Required action -
Of the lines listed below, return exactly those that run from the line containing "assert (rx_pending self rd = have" through the line containing "Hs']. eexists _, _, _. split; [done|].", both included.

Extracted data -

^^^^^^^^

Lemma recv_fill_spec self rd :
  rx_ok self -> rx_cur_message_len self = 0 -> well_behaved rd ->
  rx_received_len self < len (rx_buffer self) ->
  exists r rd', recv_fill self rd = (r, rd') /\ well_behaved rd' /\
    match r with
    | Ok self' =>
        rx_ok self' /\ rx_cur_message_len self' = 0 /\
        rx_pending self' rd' = rx_pending self rd /\
        rx_max_message_size self' = rx_max_message_size self /\
        (length (stream_of rd') < length (stream_of rd))%nat
    | Err Recv_ConnectionClosed => stream_of rd = [] /\ stream_of rd' = []
    | _ => False
    end.
Proof.
  destruct self as [max buf rcv cur]. unfold rx_pending, rx_unread, rx_ok. cbn.
  intros (Hmax & Hbuf & Hpos & Hrcv) -> Hwb Hroom. unfold recv_fill.
  cbn [rx_buffer rx_received_len]. rewrite slice_from_ok by lia. cbn beta iota.
  destruct (read_all_once_await_spec rd (len (drop (Z.to_nat rcv) buf)) Hwb ltac:(len_lia))
    as (c & rd' & -> & Hs & Hc & Hwb' & Hnil).
  cbn [map_err bind]. eexists _, rd'. split; [reflexivity|]. split; [done|].
  destruct (Z.eqb_spec (len c) 0) as [E|E].
  { apply len_0 in E as ->. cbn in Hs. split; [by apply Hnil|]. rewrite Hs. by apply Hnil. }
  rewrite uadd_ok by len_lia. cbn [bind]. rewrite copy_from_slice_ok by len_lia. cbn [bind].
  cbn. rewrite !len_app, !drop_0. split_and!; try len_lia; try done.
  - rewrite <- Hs, !app_assoc. f_equal.
    rewrite take_app_le by (rewrite length_app, length_take; unfold len in *; lia).
    apply take_ge. rewrite length_app, length_take; unfold len in *; lia.
  - apply (f_equal len) in Hs. rewrite len_app in Hs. unfold len in *. lia.
Qed.

Lemma recv_loop_spec fuel self rd :
  rx_ok self -> rx_cur_message_len self = 0 -> well_behaved rd ->
  (length (stream_of rd) < fuel)%nat ->
  exists r self' rd',
    recv_loop fuel self rd = (r, self', rd') /\ rx_ok self' /\ well_behaved rd' /\
    rx_max_message_size self' = rx_max_message_size self /\
    r = recv_spec (rx_pending self rd) (rx_max_message_size self) /\
    rx_pending self' rd' = recv_rest (rx_pending self rd) (rx_max_message_size self).
Proof.
  revert self rd. induction fuel as [|fuel IH]; intros self rd Hok Hcur Hwb Hfuel; [lia|].
  cbn [recv_loop]. pose proof Hok as (Hmax & Hbuf & Hpos & Hrcv).
  set (have := take (Z.to_nat (rx_received_len self)) (rx_buffer self)).
  assert ((if 0 <? rx_received_len self
           then let? data := slice (rx_buffer self) 0 (rx_received_len self) in
                LdapMessage_parse data (rx_max_message_size self)
           else Err (LdapMessage_NeedMoreData 1))
          = LdapMessage_parse have (rx_max_message_size self)) as ->.
  { destruct (Z.ltb_spec 0 (rx_received_len self)).
    - rewrite slice_ok by lia. cbn [bind]. by rewrite Z.sub_0_r.
    - assert (have = []) as ->; [|done]. apply len_0. unfold have. len_lia. }
  assert (rx_pending self rd = have ++ stream_of rd) as HP.
  { unfold rx_pending, rx_unread. by rewrite Hcur. }
  pose proof (LdapMessage_parse_wp have _ Hmax) as Hwp.
  pose proof (LdapMessage_parse_prefix have (stream_of rd) _ Hmax) as Hpre.
  assert (len have = rx_received_len self) as Hhave by (unfold have; len_lia).
  unfold recv_spec, recv_rest.
  destruct (LdapMessage_parse have _) as [m|e|] eqn:Hparse; [| |done].
  - destruct Hwp as (H1 & H2 & _). rewrite HP, Hpre. eexists _, _, _. split; [done|].
    unfold rx_ok, rx_pending, rx_unread. cbn. fold have. split_and!; try done; try lia.
    rewrite drop_app_le by (unfold len in *; lia). done.
  - destruct e; try (rewrite HP, Hpre; eexists _, _, _; split; [done|]; by rewrite <- HP).
    cbn in Hwp. destruct (recv_fill_spec self rd Hok Hcur Hwb ltac:(lia))
      as (r & rd' & -> & Hwb' & Hr).
    destruct r as [self'|[]|]; try done.
    + destruct Hr as (Hok' & Hcur' & HP' & Hmax' & Hlt).
      destruct (IH self' rd' Hok' Hcur' Hwb' ltac:(lia)) as (r & self'' & rd'' & -> & H).
      rewrite HP', Hmax' in H. by eexists _, _, _.
    + destruct Hr as [Hs Hs']. eexists _, _, _. split; [done|].
      rewrite HP, Hs, app_nil_r, Hparse.
      split_and!; try done. unfold rx_pending, rx_unread. rewrite Hs', Hcur, app_nil_r. done.
Qed.

Lemma LdapMessageReceiver_recv_spec self rd :
  rx_ok self -> well_behaved rd ->
  exists r self' rd',
    LdapMessageReceiver_recv self rd = (r, self', rd') /\ rx_ok self' /\ well_behaved rd' /\
    rx_max_message_size self' = rx_max_message_size self /\
    r = recv_spec (rx_pending self rd) (rx_max_message_size self) /\
    rx_pending self' rd' = recv_rest (rx_pending self rd) (rx_max_message_size self).
Proof.
  intros Hok Hwb. unfold LdapMessageReceiver_recv.
  destruct (consume_cur_message_spec (E := LdapRecvError) self Hok)
    as (s1 & -> & Hok1 & Hcur & Hun & Hmax).
  assert (rx_pending self rd = rx_pending s1 rd) as -> by (unfold rx_pending; by rewrite Hun).
  rewrite <- Hmax. apply recv_loop_spec; try done. lia.
Qed.

End Receiver.

(** ** The bind request *)

Section BindRequest.

Definition sb_ok (self : SimpleBindRequestEncoder) : Prop :=
  MIN_MESSAGE_ID <= sb_message_id self <= MAX_MESSAGE_ID /\
  length (ble_buf (sb_bind_dn_length_encoder self)) = 9%nat /\
  length (ble_buf (sb_password_length_encoder self)) = 9%nat /\
  length (ble_buf (sb_request_length_encoder self)) = 9%nat /\
  length (ble_buf (sb_message_length_encoder self)) = 9%nat.

(** The ids go through 1, ..., 127 in a circle. *)
Definition id_after (id : Z) : Z := if id =? MAX_MESSAGE_ID then MIN_MESSAGE_ID else id + 1.

Lemma next_message_id_spec {E} id :
  MIN_MESSAGE_ID <= id <= MAX_MESSAGE_ID ->
  next_message_id (E := E) id = Ok (id_after id) /\
  MIN_MESSAGE_ID <= id_after id <= MAX_MESSAGE_ID.
Proof.
  unfold next_message_id, id_after, MIN_MESSAGE_ID, MAX_MESSAGE_ID. intros.
  destruct (Z.leb_spec (id + 1) 255), (Z.ltb_spec 0x7F (id + 1)), (Z.eqb_spec id 0x7F);
    try lia; split; done || lia.
Qed.

(** RFC 4511 4.2: version 3, the name and the password of a simple bind. *)
Definition bind_request_body (bind_dn password : bytes) : bytes :=
  [x02; x01; x03] ++ ber_item x04 bind_dn ++ ber_item x80 password.

Lemma SimpleBindRequestEncoder_encode_spec {E} self bind_dn password :
  sb_ok self -> len bind_dn + len password <= isize_max - 64 ->
  exists self' out,
    SimpleBindRequestEncoder_encode (E := E) self bind_dn password = Ok (self', out) /\
    sb_ok self' /\ sb_message_id self' = id_after (sb_message_id self) /\
    out = ber_item x30 ([x02; x01; to_u8 (sb_message_id self')] ++
                        ber_item x60 (bind_request_body bind_dn password)).
Proof.
  intros (Hid & H1 & H2 & H3 & H4) Hlen. unfold SimpleBindRequestEncoder_encode.
  destruct (next_message_id_spec (E := E) _ Hid) as [-> Hid']. cbn [bind].
  destruct (BerLengthEncoder_encode_spec (E := E) _ (len bind_dn) H1 ltac:(len_lia))
    as (e1 & He1 & ->). cbn [bind].
  pose proof (len_ber_len_bytes (len bind_dn) ltac:(len_lia)).
  rewrite uadd_ok by len_lia. cbn [bind].
  destruct (BerLengthEncoder_encode_spec (E := E) _ (len password) H2 ltac:(len_lia))
    as (e2 & He2 & ->). cbn [bind].
  pose proof (len_ber_len_bytes (len password) ltac:(len_lia)).
  rewrite !uadd_ok by len_lia. cbn [bind]. rewrite uadd_ok by len_lia. cbn [bind].
  assert (len (bind_request_body bind_dn password) =
    3 + (1 + len (ber_len_bytes (len bind_dn)) + len bind_dn) +
    (1 + len (ber_len_bytes (len password)) + len password)) as Hbody.
  { unfold bind_request_body, ber_item. len_lia. }
  rewrite <- Hbody. set (body := bind_request_body bind_dn password) in *.
  destruct (BerLengthEncoder_encode_spec (E := E) _ (len body) H3 ltac:(len_lia))
    as (e3 & He3 & ->). cbn [bind].
  pose proof (len_ber_len_bytes (len body) ltac:(len_lia)).
  rewrite uadd_ok by len_lia. cbn [bind]. rewrite uadd_ok by len_lia. cbn [bind].
  set (id := to_u8 (id_after (sb_message_id self))).
  assert (3 + (1 + len (ber_len_bytes (len body)) + len body) =
    len ([x02; x01; id] ++ ber_item x60 body)) as Hmsg by (unfold ber_item; len_lia).
  rewrite Hmsg. set (msg := [x02; x01; id] ++ ber_item x60 body) in *.
  destruct (BerLengthEncoder_encode_spec (E := E) _ (len msg) H4 ltac:(len_lia))
    as (e4 & He4 & ->). cbn [bind].
  pose proof (len_ber_len_bytes (len msg) ltac:(len_lia)). rewrite uadd_ok by len_lia. cbn [bind].
  eexists _, _. split; [reflexivity|]. split_and!; try done.
  cbn [sb_message_id]. fold id. unfold msg, ber_item, body, bind_request_body, ber_item.
  cbn [app]. by rewrite <- ?app_assoc.
Qed.

End BindRequest.

(** ** The response handlers *)

Section Handlers.

Lemma handle_response_no_panic op_data username password :
  len op_data <= isize_max -> handle_response op_data username password <> Panic.
Proof.
  intros Hlen. eapply (wp_not_panic _ (fun _ => True) (fun _ => True)). unfold handle_response.
  wp_go. eapply wp_mono; [by apply LdapSequence_parse_wp| |done].
  intros s (_ & Hs). cbn beta. wp_go.
  eapply wp_mono; [apply LdapResult_parse_wp; len_lia| |done]. intros r _. cbn beta.
  wp_go; done.
Qed.

Lemma handle_unsolicited_notification_no_panic op_data :
  len op_data <= isize_max -> handle_unsolicited_notification op_data <> Panic.
Proof.
  intros Hlen. eapply (wp_not_panic _ (fun _ => True) (fun _ => True)).
  unfold handle_unsolicited_notification.
  wp_go. eapply wp_mono; [by apply LdapSequence_parse_wp| |done].
  intros s (_ & Hs). cbn beta. wp_go.
  eapply wp_mono; [apply LdapResult_parse_wp; len_lia| |done]. intros r (Hr & _). cbn beta.
  wp_go. eapply wp_mono; [apply LdapSequence_parse_wp; len_lia| |done]. intros o _. cbn beta.
  wp_go; done.
Qed.

(** The components of a result (RFC 4511 4.1.9) with a one byte code. *)
Definition ldap_result_bytes (code : byte) (matched_dn diagnostic_message : bytes) : bytes :=
  [x0a; x01; code] ++ ber_item x04 matched_dn ++ ber_item x04 diagnostic_message.

Lemma LdapResult_parse_bytes code matched_dn msg rest :
  u8 code < 128 -> u8 code <> 10 ->
  len (ldap_result_bytes code matched_dn msg ++ rest) <= isize_max ->
  LdapResult_parse (ldap_result_bytes code matched_dn msg ++ rest) =
    Ok {| lr_result_code := u8 code; lr_matched_dn := matched_dn;
          lr_diagnostic_message := msg; lr_referral_sequence := [];
          lr_encoded_len := len (ldap_result_bytes code matched_dn msg) |}.
Proof.
  intros Hc Hne Hlen. unfold ldap_result_bytes in *.
  assert (len matched_dn <= len (ber_item x04 matched_dn)) by (unfold ber_item; len_lia).
  assert (len msg <= len (ber_item x04 msg)) by (unfold ber_item; len_lia).
  set (dn := ber_item x04 matched_dn) in *. set (dm := ber_item x04 msg) in *.
  unfold LdapResult_parse, BerInteger_parse_enumerated_value. change 10 with (u8 x0a) at 1.
  cbn [app]. rewrite BerInteger_parse_byte by (try done; len_lia).
  cbn [map_err bind bi_value bi_encoded_len].
  destruct (Z.ltb_spec (u8 code) 0), (Z.ltb_spec u16_max (u8 code)); try len_lia. cbn [orb].
  pose proof (slice_from_app (E := LdapResultParseError) [x0a; x01; code] (dn ++ dm ++ rest)) as Hs1.
  pose proof (slice_from_app (E := LdapResultParseError) ([x0a; x01; code] ++ dn) (dm ++ rest)) as Hs2.
  cbn [app] in Hs1, Hs2. rewrite <- !app_assoc. change (len [x0a; x01; code]) with 3 in Hs1.
  rewrite Hs1. cbn [bind]. unfold LdapSequence_parse_octet_string, dn at 1. change 4 with (u8 x04).
  rewrite LdapSequence_parse_item by len_lia. cbn [map_err bind ls_encoded_len ls_data].
  fold dn. rewrite uadd_ok by len_lia. cbn [bind].
  replace (len (x0a :: x01 :: code :: dn)) with (3 + len dn) in Hs2 by len_lia.
  rewrite Hs2. cbn [bind]. unfold LdapSequence_parse_octet_string, dm at 1. change 4 with (u8 x04).
  rewrite LdapSequence_parse_item by len_lia. cbn [map_err bind ls_encoded_len ls_data].
  fold dm. rewrite uadd_ok by len_lia. cbn [bind].
  destruct (Z.eqb_spec (u8 code) 10); [done|]. do 2 f_equal. len_lia.
Qed.

End Handlers.

(** ** Properties *)

(** C19: [recv] is a function of the byte stream alone.  However the bytes of the
    connection are cut into reads, and wherever the reads have to wait, it
    returns the first message of the bytes not handed out yet, reports the first
    malformed message, or reports that the connection was closed in the middle
    of one; the bytes after the message stay for the next call.  The buffer of
    [max_message_size + 10] bytes is never full while more data is needed. *)
Theorem LdapMessageReceiver_recv_refines (self : LdapMessageReceiver) (rd : reader) :
  rx_ok self -> well_behaved rd ->
  exists r self' rd',
    LdapMessageReceiver_recv self rd = (r, self', rd') /\ rx_ok self' /\ well_behaved rd' /\
    rx_max_message_size self' = rx_max_message_size self /\
    r = recv_spec (rx_pending self rd) (rx_max_message_size self) /\
    rx_pending self' rd' = recv_rest (rx_pending self rd) (rx_max_message_size self).
Proof. apply LdapMessageReceiver_recv_spec. Qed.

Definition rx_example : LdapMessageReceiver :=
  {| rx_max_message_size := 8; rx_buffer := replicate 18 x00;
     rx_received_len := 0; rx_cur_message_len := 0 |}.

Lemma LdapMessageReceiver_recv_refines_witness :
  exists r self' rd',
    LdapMessageReceiver_recv rx_example
      [Pend; Data [x30]; Pend; Data [x05; x02; x01; x07; x42; x00; x30]] = (r, self', rd') /\
    r = Ok {| lm_id := 7; lm_payload := [x42; x00]; lm_encoded_size := 7 |} /\
    rx_pending self' rd' = [x30].
Proof.
  destruct (LdapMessageReceiver_recv_refines rx_example
    [Pend; Data [x30]; Pend; Data [x05; x02; x01; x07; x42; x00; x30]])
    as (r & self' & rd' & Hrecv & _ & _ & _ & Hr & Hp).
  - split_and!; apply Z.leb_le || apply Z.eqb_eq; reflexivity.
  - by repeat constructor.
  - exists r, self', rd'. split; [exact Hrecv|]. by rewrite Hr, Hp.
Defined.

^^^^^^^^

Exercise solution -
  assert (rx_pending self rd = have ++ stream_of rd) as HP.
  { unfold rx_pending, rx_unread. by rewrite Hcur. }
  pose proof (LdapMessage_parse_wp have _ Hmax) as Hwp.
  pose proof (LdapMessage_parse_prefix have (stream_of rd) _ Hmax) as Hpre.
  assert (len have = rx_received_len self) as Hhave by (unfold have; len_lia).
  unfold recv_spec, recv_rest.
  destruct (LdapMessage_parse have _) as [m|e|] eqn:Hparse; [| |done].
  - destruct Hwp as (H1 & H2 & _). rewrite HP, Hpre. eexists _, _, _. split; [done|].
    unfold rx_ok, rx_pending, rx_unread. cbn. fold have. split_and!; try done; try lia.
    rewrite drop_app_le by (unfold len in *; lia). done.
  - destruct e; try (rewrite HP, Hpre; eexists _, _, _; split; [done|]; by rewrite <- HP).
    cbn in Hwp. destruct (recv_fill_spec self rd Hok Hcur Hwb ltac:(lia))
      as (r & rd' & -> & Hwb' & Hr).
    destruct r as [self'|[]|]; try done.
    + destruct Hr as (Hok' & Hcur' & HP' & Hmax' & Hlt).
      destruct (IH self' rd' Hok' Hcur' Hwb' ltac:(lia)) as (r & self'' & rd'' & -> & H).
      rewrite HP', Hmax' in H. by eexists _, _, _.
    + destruct Hr as [Hs Hs']. eexists _, _, _. split; [done|].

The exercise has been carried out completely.